So austere was the rule, by which those mysteries were protected, that Æschylus but barely escaped discerption within the theatre, for an imagined disrespect to their tendency. Nor was it but on the plea of ignorance and un-initiation, that he did ultimately obtain pardon.[352]

This insuperable barrier to the curiosity of the profane, engendered in their conduct a corresponding reaction, and, as the fox did to the grapes, what they could not themselves compass, they strove all they could to vituperate!

“Virtue, however, is its own reward,” and, as the authority of Cicero, having been himself a priest, ought to have some weight in the discussion, it is no small impetus to the cause of truth, to hear this pre-eminent man assign to the efficacy of the precepts, inculcated in those mysteries,—“the knowledge of the God of nature; the first, the supreme, the intellectual; by which men had been reclaimed from rudeness and barbarism, to elegance and refinement; and been taught, not only to live with more comfort, but to die with better hopes.”[353]

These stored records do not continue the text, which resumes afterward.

Lemma VPackOffset_payload_types_witness :
  VPackOffset true TRI_WAL_MARKER_VPACK_REMOVE = Value 32
  /\ VPackOffset true TRI_DF_MARKER_HEADER = AssertionFailure
  /\ VPackOffset false TRI_DF_MARKER_HEADER = Value 0.
Proof.
  split; [| split].
  - apply (VPackOffset_payload_types true TRI_WAL_MARKER_VPACK_REMOVE).
    right. reflexivity.
  - apply (VPackOffset_payload_types true TRI_DF_MARKER_HEADER); discriminate.
  - apply (VPackOffset_payload_types false TRI_DF_MARKER_HEADER); discriminate.
Defined.

(** Of the marker types of the enumeration, the two payload-bearing ones
    are the only ones with an offset. *)
Lemma VPackOffset_on_enumeration :
  List.filter
    (fun t => match VPackOffset true t with Value _ => true | _ => false end)
    marker_types
  = [TRI_WAL_MARKER_VPACK_DOCUMENT; TRI_WAL_MARKER_VPACK_REMOVE].
Proof. reflexivity. Qed.

End DatafileFacts.

(** ** Transaction state machine *)

Module TxnFacts.
Import Txn.

Section Facts.
Context {Storage : Type} `{LL : LowLevel Storage}.

Lemma differ_in_status_refl (t : Transaction) (w : World Storage) :
  differ_in_status_of t w w.
Proof. split; [reflexivity | intros q; repeat split; reflexivity]. Qed.

Lemma differ_in_status_top_level (t : Transaction) (p : nat)
    (s : TRI_transaction_status_e) (w : World Storage) :
  _trx t = Some p ->
  differ_in_status_of t w (top_level_status t p s w).
Proof.
  intros Hp. unfold top_level_status.
  destruct (Z.eqb_spec (_nestingLevel t) 0) as [Hn | Hn];
    [| apply differ_in_status_refl].
  split; [reflexivity |]. intros q. cbn.
  destruct (decide (p = q)) as [-> | Hne].
  - rewrite fn_lookup_insert. cbn. repeat split. intros [Hq | Hq]; congruence.
  - rewrite fn_lookup_insert_ne by assumption. repeat split.
Qed.

(** What the three functions compute for a transaction that is not real. *)
Lemma begin_nonreal (t : Transaction) (p : nat) (w : World Storage) :
  _isReal t = false -> _trx t = Some p ->
  begin t w =
    if _setupState t =? TRI_ERROR_NO_ERROR
    then (TRI_ERROR_NO_ERROR, top_level_status t p TRI_TRANSACTION_RUNNING w)
    else (_setupState t, w).
Proof.
  intros Hr Hp. unfold begin, top_level_status. rewrite Hp, Hr.
  destruct (_setupState t =? TRI_ERROR_NO_ERROR); [| reflexivity].
  cbn. destruct (_nestingLevel t =? 0); reflexivity.
Qed.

“Slave to no sect, who takes no private road,
But looks through Nature up to Nature’s God;
Pursues that chain which links the immense design,
Joins heaven and earth, and mortal and divine,
Sees that no being any bliss can know,
But touches some above, and some below;
Learns from this union of the rising whole,
The first, last purpose of the human soul;
And knows where faith, law, morals, all began,
All end in love of God and love of man.”[354]


CHAPTER XXII.

I would have my reader pause upon the substance of the terms with which the last section concluded—“Not only to live with more comfort, but to die with better hopes!”

Have you read them? Have you digested them? And are you not ashamed of your illiberality?

From what pulpit in Christendom will you hear better or more orthodox truths? Where will you find the Gospel more energetically enunciated? And, with this testimony staring you in the face—in defiance of inner light—and imperiously subjugating the allegiance of rationality—will you still persist in limiting the benevolence of your “Father?” and in withholding every symptom of paternal regard from his own handiwork, until the beginning of the last two thousand years? that is, as it were, till yesterday?